# Supplied material
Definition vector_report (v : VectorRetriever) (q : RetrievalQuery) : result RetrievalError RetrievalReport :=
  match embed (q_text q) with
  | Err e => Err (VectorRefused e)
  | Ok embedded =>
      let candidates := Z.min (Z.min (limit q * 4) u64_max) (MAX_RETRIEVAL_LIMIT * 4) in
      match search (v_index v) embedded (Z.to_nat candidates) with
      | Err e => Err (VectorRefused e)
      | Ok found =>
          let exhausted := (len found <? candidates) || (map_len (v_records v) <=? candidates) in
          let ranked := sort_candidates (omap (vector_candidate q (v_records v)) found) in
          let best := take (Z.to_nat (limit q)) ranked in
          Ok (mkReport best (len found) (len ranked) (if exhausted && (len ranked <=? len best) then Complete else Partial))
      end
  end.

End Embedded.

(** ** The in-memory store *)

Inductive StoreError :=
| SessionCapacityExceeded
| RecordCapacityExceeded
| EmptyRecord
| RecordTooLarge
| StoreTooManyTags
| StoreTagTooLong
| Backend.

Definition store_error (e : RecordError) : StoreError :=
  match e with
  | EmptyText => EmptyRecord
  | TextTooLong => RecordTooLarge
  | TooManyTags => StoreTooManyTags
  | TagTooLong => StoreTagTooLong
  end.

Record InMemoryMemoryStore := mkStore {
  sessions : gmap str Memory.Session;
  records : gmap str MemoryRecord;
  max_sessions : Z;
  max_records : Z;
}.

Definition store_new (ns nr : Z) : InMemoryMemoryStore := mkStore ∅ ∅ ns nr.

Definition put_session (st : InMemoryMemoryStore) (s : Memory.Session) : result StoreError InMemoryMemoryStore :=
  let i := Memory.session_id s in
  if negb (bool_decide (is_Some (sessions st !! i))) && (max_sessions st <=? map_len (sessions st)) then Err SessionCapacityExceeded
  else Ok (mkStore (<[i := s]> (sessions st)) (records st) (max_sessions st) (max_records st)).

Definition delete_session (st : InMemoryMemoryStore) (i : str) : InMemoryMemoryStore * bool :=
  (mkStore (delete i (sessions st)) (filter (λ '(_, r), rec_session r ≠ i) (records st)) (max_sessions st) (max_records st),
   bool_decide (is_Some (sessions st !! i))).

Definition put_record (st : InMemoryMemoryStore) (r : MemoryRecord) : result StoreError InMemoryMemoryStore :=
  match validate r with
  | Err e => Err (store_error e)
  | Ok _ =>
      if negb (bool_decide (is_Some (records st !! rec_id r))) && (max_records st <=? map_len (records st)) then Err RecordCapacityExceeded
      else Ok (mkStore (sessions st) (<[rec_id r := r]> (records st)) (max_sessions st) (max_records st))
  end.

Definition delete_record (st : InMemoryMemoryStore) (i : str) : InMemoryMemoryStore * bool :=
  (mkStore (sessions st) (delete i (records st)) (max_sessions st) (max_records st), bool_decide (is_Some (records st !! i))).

# Task brief
Please copy the entire listing, leaving each line exactly as written.

# Reply
Definition vector_report (v : VectorRetriever) (q : RetrievalQuery) : result RetrievalError RetrievalReport :=
  match embed (q_text q) with
  | Err e => Err (VectorRefused e)
  | Ok embedded =>
      let candidates := Z.min (Z.min (limit q * 4) u64_max) (MAX_RETRIEVAL_LIMIT * 4) in
      match search (v_index v) embedded (Z.to_nat candidates) with
      | Err e => Err (VectorRefused e)
      | Ok found =>
          let exhausted := (len found <? candidates) || (map_len (v_records v) <=? candidates) in
          let ranked := sort_candidates (omap (vector_candidate q (v_records v)) found) in
          let best := take (Z.to_nat (limit q)) ranked in
          Ok (mkReport best (len found) (len ranked) (if exhausted && (len ranked <=? len best) then Complete else Partial))
      end
  end.

End Embedded.

(** ** The in-memory store *)

Inductive StoreError :=
| SessionCapacityExceeded
| RecordCapacityExceeded
| EmptyRecord
| RecordTooLarge
| StoreTooManyTags
| StoreTagTooLong
| Backend.

Definition store_error (e : RecordError) : StoreError :=
  match e with
  | EmptyText => EmptyRecord
  | TextTooLong => RecordTooLarge
  | TooManyTags => StoreTooManyTags
  | TagTooLong => StoreTagTooLong
  end.

Record InMemoryMemoryStore := mkStore {
  sessions : gmap str Memory.Session;
  records : gmap str MemoryRecord;
  max_sessions : Z;
  max_records : Z;
}.

Definition store_new (ns nr : Z) : InMemoryMemoryStore := mkStore ∅ ∅ ns nr.

Definition put_session (st : InMemoryMemoryStore) (s : Memory.Session) : result StoreError InMemoryMemoryStore :=
  let i := Memory.session_id s in
  if negb (bool_decide (is_Some (sessions st !! i))) && (max_sessions st <=? map_len (sessions st)) then Err SessionCapacityExceeded
  else Ok (mkStore (<[i := s]> (sessions st)) (records st) (max_sessions st) (max_records st)).

Definition delete_session (st : InMemoryMemoryStore) (i : str) : InMemoryMemoryStore * bool :=
  (mkStore (delete i (sessions st)) (filter (λ '(_, r), rec_session r ≠ i) (records st)) (max_sessions st) (max_records st),
   bool_decide (is_Some (sessions st !! i))).

Definition put_record (st : InMemoryMemoryStore) (r : MemoryRecord) : result StoreError InMemoryMemoryStore :=
  match validate r with
  | Err e => Err (store_error e)
  | Ok _ =>
      if negb (bool_decide (is_Some (records st !! rec_id r))) && (max_records st <=? map_len (records st)) then Err RecordCapacityExceeded
      else Ok (mkStore (sessions st) (<[rec_id r := r]> (records st)) (max_sessions st) (max_records st))
  end.

Definition delete_record (st : InMemoryMemoryStore) (i : str) : InMemoryMemoryStore * bool :=
  (mkStore (sessions st) (delete i (records st)) (max_sessions st) (max_records st), bool_decide (is_Some (records st !! i))).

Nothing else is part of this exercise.